[[ Data extract open ]]

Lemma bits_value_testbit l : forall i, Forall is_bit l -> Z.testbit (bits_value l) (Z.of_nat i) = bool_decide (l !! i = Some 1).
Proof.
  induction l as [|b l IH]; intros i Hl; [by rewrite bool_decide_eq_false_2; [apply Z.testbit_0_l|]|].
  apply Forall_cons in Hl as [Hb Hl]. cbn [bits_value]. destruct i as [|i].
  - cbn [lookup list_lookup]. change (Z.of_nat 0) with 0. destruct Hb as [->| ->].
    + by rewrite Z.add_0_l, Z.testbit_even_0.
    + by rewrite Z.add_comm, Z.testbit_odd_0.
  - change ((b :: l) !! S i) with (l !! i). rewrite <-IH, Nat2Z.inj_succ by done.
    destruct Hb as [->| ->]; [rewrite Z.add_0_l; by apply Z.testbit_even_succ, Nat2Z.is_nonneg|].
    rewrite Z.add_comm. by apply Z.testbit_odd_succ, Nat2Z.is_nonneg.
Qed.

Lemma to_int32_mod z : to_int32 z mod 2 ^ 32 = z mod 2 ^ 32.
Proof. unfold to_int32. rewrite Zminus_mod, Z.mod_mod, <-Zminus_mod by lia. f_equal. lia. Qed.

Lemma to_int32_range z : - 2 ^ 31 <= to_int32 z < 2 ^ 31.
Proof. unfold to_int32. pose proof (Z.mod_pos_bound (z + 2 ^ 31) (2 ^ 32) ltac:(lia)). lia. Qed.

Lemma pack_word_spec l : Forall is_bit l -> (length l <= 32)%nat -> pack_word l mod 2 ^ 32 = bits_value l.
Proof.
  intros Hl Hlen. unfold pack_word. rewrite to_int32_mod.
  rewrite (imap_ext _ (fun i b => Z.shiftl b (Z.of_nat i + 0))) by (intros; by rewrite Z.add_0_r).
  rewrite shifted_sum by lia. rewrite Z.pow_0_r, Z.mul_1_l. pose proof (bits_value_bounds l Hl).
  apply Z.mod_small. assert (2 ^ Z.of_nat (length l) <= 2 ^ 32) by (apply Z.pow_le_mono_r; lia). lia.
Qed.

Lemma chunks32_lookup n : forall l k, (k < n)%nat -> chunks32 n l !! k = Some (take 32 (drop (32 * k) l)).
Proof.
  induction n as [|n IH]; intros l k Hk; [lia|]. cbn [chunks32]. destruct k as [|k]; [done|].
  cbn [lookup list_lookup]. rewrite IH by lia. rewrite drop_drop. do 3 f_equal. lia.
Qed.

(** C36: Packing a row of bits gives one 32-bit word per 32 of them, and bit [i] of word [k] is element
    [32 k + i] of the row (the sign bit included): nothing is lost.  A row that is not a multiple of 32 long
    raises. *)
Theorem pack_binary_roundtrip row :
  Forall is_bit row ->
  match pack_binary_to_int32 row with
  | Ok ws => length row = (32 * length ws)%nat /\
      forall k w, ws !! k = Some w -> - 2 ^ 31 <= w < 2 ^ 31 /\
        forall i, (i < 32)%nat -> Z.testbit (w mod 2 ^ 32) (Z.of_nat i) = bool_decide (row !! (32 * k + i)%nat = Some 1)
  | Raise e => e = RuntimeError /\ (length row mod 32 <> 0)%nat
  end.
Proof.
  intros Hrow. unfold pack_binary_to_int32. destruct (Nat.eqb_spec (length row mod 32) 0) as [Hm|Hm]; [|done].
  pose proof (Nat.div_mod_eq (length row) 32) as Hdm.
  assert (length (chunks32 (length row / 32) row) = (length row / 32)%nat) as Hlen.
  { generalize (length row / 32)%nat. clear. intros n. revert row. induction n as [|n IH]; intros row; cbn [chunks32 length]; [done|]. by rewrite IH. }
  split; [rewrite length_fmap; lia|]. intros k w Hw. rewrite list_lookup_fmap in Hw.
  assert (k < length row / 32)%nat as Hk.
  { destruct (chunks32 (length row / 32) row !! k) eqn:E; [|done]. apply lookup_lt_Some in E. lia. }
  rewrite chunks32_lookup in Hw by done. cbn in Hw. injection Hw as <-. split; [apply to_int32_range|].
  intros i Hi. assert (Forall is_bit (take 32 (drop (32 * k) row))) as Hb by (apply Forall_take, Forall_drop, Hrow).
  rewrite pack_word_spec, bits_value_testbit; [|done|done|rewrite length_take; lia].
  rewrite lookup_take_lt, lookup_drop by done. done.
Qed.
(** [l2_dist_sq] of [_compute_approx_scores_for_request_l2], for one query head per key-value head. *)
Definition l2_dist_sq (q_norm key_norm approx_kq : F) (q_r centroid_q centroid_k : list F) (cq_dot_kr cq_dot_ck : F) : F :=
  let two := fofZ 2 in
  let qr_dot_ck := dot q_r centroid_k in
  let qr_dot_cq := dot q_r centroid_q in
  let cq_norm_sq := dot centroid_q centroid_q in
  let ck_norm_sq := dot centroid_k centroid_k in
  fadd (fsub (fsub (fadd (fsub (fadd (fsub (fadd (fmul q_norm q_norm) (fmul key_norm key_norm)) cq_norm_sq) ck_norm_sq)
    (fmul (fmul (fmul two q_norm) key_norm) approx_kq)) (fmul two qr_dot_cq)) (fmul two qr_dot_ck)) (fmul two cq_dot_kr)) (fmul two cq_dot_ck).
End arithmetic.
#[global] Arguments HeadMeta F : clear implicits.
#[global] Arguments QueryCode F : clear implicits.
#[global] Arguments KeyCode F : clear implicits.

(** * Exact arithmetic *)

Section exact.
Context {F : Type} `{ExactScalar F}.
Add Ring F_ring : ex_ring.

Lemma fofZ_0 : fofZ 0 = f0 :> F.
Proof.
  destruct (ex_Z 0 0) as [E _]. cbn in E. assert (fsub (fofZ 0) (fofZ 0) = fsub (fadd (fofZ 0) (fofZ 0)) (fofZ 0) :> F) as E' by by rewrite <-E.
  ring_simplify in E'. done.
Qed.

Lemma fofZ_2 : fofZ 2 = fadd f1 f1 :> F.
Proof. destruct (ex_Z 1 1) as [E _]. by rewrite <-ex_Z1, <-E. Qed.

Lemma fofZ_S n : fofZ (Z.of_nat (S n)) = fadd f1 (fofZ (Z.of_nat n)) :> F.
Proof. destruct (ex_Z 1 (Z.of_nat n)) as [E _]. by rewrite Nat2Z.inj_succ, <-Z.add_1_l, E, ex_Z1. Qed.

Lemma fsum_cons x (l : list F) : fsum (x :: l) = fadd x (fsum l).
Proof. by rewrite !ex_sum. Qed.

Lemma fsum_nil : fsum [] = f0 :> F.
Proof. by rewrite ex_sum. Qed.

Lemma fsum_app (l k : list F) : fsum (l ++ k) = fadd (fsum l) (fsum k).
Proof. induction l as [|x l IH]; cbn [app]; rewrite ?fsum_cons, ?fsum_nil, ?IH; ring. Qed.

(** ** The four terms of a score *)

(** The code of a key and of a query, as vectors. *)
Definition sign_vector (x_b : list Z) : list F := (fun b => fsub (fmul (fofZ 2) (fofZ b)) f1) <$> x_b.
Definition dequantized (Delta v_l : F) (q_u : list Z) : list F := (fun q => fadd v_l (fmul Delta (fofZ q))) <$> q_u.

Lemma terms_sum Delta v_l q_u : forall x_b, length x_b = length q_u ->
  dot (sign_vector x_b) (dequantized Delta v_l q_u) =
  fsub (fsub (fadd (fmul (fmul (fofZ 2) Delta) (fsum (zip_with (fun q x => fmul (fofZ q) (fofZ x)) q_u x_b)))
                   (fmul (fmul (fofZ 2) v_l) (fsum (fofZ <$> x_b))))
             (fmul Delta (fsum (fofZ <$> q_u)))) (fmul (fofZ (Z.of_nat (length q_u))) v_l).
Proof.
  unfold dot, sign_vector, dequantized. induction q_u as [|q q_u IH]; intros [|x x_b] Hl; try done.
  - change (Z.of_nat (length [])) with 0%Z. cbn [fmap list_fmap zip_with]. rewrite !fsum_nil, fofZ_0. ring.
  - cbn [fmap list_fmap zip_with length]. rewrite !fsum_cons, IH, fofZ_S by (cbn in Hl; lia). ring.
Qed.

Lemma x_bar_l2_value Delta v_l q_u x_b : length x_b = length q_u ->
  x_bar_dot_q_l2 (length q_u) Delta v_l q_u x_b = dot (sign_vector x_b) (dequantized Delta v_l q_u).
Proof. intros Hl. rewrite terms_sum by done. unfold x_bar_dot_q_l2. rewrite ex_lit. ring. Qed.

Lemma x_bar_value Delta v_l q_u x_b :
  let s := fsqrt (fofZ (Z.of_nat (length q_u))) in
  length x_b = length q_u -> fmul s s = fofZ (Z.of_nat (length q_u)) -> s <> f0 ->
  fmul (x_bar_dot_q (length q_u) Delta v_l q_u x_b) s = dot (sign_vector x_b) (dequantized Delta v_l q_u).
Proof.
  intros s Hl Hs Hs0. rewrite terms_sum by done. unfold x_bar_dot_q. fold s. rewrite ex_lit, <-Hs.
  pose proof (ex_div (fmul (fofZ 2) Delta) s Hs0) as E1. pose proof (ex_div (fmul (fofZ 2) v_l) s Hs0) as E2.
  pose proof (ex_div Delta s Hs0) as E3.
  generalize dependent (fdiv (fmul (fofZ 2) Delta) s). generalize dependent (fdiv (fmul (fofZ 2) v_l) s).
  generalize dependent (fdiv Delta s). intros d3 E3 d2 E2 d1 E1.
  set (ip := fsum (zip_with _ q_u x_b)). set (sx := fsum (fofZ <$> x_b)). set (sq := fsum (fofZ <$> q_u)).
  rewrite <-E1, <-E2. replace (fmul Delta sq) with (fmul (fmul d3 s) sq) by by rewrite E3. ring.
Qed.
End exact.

[[ Data extract closed ]]
[[ Data extract open ]]

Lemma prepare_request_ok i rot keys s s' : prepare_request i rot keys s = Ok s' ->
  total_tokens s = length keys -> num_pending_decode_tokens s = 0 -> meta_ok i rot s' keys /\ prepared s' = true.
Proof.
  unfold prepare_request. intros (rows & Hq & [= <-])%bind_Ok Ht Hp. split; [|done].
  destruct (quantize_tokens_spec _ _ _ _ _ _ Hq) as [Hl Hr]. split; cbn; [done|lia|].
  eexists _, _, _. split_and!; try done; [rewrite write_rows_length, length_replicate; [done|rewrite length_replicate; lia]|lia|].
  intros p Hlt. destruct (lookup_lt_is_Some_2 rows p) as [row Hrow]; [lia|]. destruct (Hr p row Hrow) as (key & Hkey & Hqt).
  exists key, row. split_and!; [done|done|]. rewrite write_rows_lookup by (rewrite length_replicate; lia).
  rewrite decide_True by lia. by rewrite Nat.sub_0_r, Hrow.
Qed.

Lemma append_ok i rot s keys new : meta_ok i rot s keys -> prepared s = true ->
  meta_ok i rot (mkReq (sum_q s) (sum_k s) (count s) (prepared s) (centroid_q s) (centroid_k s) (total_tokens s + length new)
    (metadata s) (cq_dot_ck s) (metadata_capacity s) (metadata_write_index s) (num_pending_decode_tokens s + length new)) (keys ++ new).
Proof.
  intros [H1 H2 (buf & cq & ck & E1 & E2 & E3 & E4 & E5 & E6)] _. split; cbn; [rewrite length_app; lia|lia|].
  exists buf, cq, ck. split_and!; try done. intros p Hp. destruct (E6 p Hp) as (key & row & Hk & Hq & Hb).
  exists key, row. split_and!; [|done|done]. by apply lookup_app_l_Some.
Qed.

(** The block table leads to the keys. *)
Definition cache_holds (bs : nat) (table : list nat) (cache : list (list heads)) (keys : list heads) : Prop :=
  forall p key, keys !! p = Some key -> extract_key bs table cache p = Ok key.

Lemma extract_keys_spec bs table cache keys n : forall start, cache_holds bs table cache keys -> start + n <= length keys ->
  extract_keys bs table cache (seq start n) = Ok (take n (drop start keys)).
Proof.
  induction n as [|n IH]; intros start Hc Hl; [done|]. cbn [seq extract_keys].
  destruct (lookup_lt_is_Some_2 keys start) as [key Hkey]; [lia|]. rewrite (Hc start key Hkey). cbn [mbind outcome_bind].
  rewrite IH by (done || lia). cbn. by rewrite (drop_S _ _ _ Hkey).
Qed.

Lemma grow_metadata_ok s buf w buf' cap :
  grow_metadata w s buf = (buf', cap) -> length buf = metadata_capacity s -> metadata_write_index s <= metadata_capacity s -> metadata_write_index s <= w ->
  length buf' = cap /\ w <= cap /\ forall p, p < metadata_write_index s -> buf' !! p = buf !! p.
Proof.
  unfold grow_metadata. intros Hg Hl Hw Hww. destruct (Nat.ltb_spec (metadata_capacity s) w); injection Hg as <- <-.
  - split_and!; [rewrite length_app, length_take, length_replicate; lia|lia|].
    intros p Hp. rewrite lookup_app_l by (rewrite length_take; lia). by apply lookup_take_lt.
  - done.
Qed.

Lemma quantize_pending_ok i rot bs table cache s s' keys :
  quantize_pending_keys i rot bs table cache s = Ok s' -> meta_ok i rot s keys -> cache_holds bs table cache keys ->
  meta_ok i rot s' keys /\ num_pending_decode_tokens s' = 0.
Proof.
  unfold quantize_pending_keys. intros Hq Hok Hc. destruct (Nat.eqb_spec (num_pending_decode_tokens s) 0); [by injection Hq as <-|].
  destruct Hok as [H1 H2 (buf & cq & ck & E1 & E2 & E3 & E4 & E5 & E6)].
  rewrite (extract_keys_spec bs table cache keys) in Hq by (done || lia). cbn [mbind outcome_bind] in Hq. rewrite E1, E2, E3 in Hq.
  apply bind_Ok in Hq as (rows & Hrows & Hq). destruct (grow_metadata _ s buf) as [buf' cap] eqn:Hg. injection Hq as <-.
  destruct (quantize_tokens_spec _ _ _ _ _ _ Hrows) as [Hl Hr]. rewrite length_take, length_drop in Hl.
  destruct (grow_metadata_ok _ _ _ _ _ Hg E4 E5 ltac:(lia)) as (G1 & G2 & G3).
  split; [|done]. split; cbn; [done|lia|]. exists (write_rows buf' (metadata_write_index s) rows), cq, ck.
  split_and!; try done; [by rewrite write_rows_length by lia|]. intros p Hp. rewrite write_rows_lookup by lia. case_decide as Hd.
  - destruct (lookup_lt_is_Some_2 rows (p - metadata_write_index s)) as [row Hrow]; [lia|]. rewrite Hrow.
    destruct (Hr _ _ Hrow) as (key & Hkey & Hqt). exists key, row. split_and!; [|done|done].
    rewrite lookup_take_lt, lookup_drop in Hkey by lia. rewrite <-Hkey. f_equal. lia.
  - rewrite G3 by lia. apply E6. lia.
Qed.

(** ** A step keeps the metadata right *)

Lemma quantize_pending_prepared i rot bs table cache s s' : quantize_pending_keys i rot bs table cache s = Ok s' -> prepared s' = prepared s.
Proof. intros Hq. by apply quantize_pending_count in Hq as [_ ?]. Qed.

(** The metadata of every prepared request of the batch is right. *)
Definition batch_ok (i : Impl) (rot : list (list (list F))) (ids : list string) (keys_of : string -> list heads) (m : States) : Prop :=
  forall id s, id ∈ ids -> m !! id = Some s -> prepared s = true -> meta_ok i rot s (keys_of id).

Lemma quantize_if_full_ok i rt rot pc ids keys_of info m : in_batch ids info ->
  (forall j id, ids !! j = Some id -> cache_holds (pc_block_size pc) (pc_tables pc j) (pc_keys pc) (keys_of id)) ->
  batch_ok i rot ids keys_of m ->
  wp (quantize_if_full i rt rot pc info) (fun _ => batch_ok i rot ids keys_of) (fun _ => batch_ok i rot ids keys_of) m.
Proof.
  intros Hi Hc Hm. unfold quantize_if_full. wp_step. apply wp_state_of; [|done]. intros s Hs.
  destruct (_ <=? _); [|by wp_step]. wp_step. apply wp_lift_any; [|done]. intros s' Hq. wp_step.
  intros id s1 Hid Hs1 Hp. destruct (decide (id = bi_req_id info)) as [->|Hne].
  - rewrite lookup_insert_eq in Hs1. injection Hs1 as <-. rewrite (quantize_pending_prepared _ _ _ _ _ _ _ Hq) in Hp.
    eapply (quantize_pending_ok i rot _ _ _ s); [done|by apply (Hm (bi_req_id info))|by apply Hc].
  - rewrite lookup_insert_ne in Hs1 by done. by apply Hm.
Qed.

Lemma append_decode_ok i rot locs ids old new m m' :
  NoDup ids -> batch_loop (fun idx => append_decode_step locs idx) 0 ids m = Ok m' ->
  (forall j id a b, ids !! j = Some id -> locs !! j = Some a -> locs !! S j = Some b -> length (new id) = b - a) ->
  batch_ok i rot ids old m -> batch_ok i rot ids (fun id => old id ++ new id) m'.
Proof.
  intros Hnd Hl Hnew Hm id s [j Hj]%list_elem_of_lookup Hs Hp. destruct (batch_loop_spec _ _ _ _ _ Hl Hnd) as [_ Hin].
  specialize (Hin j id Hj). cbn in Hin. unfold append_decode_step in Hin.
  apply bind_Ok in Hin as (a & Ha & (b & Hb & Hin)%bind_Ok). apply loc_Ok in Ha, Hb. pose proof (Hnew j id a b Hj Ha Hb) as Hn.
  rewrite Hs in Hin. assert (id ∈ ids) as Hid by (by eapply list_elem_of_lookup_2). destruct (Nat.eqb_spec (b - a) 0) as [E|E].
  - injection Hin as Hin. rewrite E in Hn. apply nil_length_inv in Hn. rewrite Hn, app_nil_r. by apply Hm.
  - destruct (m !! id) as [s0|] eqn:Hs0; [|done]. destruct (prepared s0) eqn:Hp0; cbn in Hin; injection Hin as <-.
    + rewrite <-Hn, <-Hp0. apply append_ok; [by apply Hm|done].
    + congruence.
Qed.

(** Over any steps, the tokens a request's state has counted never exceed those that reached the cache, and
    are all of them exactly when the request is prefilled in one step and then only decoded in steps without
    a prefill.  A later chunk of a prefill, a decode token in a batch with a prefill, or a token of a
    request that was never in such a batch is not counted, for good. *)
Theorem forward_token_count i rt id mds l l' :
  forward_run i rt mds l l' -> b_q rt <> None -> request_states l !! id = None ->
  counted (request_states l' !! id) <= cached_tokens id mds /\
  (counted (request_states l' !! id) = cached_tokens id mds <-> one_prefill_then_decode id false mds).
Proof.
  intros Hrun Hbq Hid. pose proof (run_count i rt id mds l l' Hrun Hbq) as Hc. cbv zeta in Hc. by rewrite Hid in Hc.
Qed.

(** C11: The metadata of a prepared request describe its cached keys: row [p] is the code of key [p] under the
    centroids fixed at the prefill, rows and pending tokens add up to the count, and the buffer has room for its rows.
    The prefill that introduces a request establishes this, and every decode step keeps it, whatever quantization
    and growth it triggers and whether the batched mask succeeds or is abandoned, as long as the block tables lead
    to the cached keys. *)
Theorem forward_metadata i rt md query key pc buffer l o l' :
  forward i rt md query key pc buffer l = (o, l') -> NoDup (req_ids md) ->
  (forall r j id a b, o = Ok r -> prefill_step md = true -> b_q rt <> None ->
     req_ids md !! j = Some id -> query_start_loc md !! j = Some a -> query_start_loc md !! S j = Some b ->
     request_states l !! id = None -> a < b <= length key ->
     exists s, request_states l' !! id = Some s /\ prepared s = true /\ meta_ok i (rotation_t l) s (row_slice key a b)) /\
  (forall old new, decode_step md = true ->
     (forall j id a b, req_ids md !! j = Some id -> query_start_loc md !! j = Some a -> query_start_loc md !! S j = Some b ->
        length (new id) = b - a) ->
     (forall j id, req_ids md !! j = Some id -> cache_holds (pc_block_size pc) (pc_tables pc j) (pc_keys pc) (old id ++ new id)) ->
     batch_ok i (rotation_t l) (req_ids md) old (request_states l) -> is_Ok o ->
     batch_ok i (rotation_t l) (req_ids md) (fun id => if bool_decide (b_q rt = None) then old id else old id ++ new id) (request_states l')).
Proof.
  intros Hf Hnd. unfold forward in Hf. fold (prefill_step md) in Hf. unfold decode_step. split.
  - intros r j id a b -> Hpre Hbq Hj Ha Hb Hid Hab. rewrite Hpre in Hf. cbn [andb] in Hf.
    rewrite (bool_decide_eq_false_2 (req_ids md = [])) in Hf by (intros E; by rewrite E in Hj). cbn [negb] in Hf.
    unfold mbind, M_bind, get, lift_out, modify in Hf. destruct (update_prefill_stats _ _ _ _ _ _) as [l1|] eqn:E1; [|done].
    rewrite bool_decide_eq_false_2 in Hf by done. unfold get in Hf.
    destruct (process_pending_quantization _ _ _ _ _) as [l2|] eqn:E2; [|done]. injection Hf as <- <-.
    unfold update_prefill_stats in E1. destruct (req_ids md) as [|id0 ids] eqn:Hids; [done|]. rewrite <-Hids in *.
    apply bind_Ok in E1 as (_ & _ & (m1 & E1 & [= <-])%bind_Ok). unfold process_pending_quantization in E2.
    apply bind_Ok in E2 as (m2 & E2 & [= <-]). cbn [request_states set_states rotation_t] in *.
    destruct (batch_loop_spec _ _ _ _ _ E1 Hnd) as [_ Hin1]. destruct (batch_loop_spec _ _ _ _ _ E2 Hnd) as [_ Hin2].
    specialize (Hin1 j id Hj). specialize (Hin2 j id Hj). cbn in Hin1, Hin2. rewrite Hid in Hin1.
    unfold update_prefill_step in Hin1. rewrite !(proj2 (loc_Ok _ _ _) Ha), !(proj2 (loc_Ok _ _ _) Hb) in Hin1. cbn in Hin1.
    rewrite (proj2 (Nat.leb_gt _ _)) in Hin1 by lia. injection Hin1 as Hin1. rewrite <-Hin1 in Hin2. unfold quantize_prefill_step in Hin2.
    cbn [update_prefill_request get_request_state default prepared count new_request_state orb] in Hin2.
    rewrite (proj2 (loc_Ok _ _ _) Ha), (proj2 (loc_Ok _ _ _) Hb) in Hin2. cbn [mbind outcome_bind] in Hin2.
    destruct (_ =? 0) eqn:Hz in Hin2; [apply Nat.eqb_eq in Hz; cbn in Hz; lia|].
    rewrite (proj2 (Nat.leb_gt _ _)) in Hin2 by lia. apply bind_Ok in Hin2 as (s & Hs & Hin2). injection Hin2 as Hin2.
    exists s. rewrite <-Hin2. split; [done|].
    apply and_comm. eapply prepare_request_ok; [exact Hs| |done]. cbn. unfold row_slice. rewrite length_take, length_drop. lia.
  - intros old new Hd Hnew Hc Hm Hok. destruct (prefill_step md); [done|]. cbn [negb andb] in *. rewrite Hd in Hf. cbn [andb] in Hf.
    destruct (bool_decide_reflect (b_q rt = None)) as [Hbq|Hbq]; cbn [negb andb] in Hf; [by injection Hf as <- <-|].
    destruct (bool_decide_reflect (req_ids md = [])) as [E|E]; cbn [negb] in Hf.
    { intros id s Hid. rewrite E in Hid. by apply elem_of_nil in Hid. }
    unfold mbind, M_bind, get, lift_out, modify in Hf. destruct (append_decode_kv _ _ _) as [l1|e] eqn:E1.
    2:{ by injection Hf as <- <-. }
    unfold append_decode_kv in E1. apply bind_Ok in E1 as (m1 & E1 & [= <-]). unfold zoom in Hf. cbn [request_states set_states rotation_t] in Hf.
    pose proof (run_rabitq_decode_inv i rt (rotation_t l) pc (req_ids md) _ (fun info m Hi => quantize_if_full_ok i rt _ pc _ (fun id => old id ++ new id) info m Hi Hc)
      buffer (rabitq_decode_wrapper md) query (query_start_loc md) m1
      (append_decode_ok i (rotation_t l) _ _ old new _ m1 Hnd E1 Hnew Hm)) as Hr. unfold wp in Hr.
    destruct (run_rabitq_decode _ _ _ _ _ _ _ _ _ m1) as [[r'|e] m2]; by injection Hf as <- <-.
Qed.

[[ Data extract closed ]]
[[ Data extract open ]]

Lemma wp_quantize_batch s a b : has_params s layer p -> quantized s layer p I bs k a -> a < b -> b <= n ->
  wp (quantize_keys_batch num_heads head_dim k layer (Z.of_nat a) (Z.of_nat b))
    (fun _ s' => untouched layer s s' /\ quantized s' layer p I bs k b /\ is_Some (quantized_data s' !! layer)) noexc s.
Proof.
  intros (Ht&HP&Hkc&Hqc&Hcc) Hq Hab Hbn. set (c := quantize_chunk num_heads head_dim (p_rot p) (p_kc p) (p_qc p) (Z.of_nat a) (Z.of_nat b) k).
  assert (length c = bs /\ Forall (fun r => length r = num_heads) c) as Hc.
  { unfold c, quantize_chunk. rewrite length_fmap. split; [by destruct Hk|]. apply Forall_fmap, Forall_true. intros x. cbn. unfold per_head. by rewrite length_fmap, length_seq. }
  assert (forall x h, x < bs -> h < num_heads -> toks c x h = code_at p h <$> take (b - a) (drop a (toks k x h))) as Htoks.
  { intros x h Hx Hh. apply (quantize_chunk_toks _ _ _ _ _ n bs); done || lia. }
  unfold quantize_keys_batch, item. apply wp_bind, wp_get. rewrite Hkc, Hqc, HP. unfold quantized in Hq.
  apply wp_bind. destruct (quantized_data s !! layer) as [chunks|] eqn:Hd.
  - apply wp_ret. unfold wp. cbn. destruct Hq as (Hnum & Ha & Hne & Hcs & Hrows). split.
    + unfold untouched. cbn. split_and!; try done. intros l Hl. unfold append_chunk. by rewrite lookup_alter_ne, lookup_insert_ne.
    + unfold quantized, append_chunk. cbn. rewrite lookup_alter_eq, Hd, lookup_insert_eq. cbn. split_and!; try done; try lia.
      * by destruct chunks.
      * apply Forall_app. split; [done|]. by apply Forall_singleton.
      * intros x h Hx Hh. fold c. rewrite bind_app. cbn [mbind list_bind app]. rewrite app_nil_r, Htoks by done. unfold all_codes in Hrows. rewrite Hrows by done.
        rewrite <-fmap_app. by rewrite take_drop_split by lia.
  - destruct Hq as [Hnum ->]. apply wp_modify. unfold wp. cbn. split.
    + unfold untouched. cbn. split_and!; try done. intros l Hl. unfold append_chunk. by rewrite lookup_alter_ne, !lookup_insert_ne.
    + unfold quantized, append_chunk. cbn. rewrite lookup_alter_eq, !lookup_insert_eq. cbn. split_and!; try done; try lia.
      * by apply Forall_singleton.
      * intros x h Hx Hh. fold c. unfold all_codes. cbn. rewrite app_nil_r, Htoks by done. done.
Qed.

[[ Data extract closed ]]

Using the data above, repeat exactly the lines that begin at the line with "Lemma bits_value_testbit l" and end at the line with "- change ((b", both ends included.

Lemma bits_value_testbit l : forall i, Forall is_bit l -> Z.testbit (bits_value l) (Z.of_nat i) = bool_decide (l !! i = Some 1).
Proof.
  induction l as [|b l IH]; intros i Hl; [by rewrite bool_decide_eq_false_2; [apply Z.testbit_0_l|]|].
  apply Forall_cons in Hl as [Hb Hl]. cbn [bits_value]. destruct i as [|i].
  - cbn [lookup list_lookup]. change (Z.of_nat 0) with 0. destruct Hb as [->| ->].
    + by rewrite Z.add_0_l, Z.testbit_even_0.
    + by rewrite Z.add_comm, Z.testbit_odd_0.
  - change ((b :: l) !! S i) with (l !! i). rewrite <-IH, Nat2Z.inj_succ by done.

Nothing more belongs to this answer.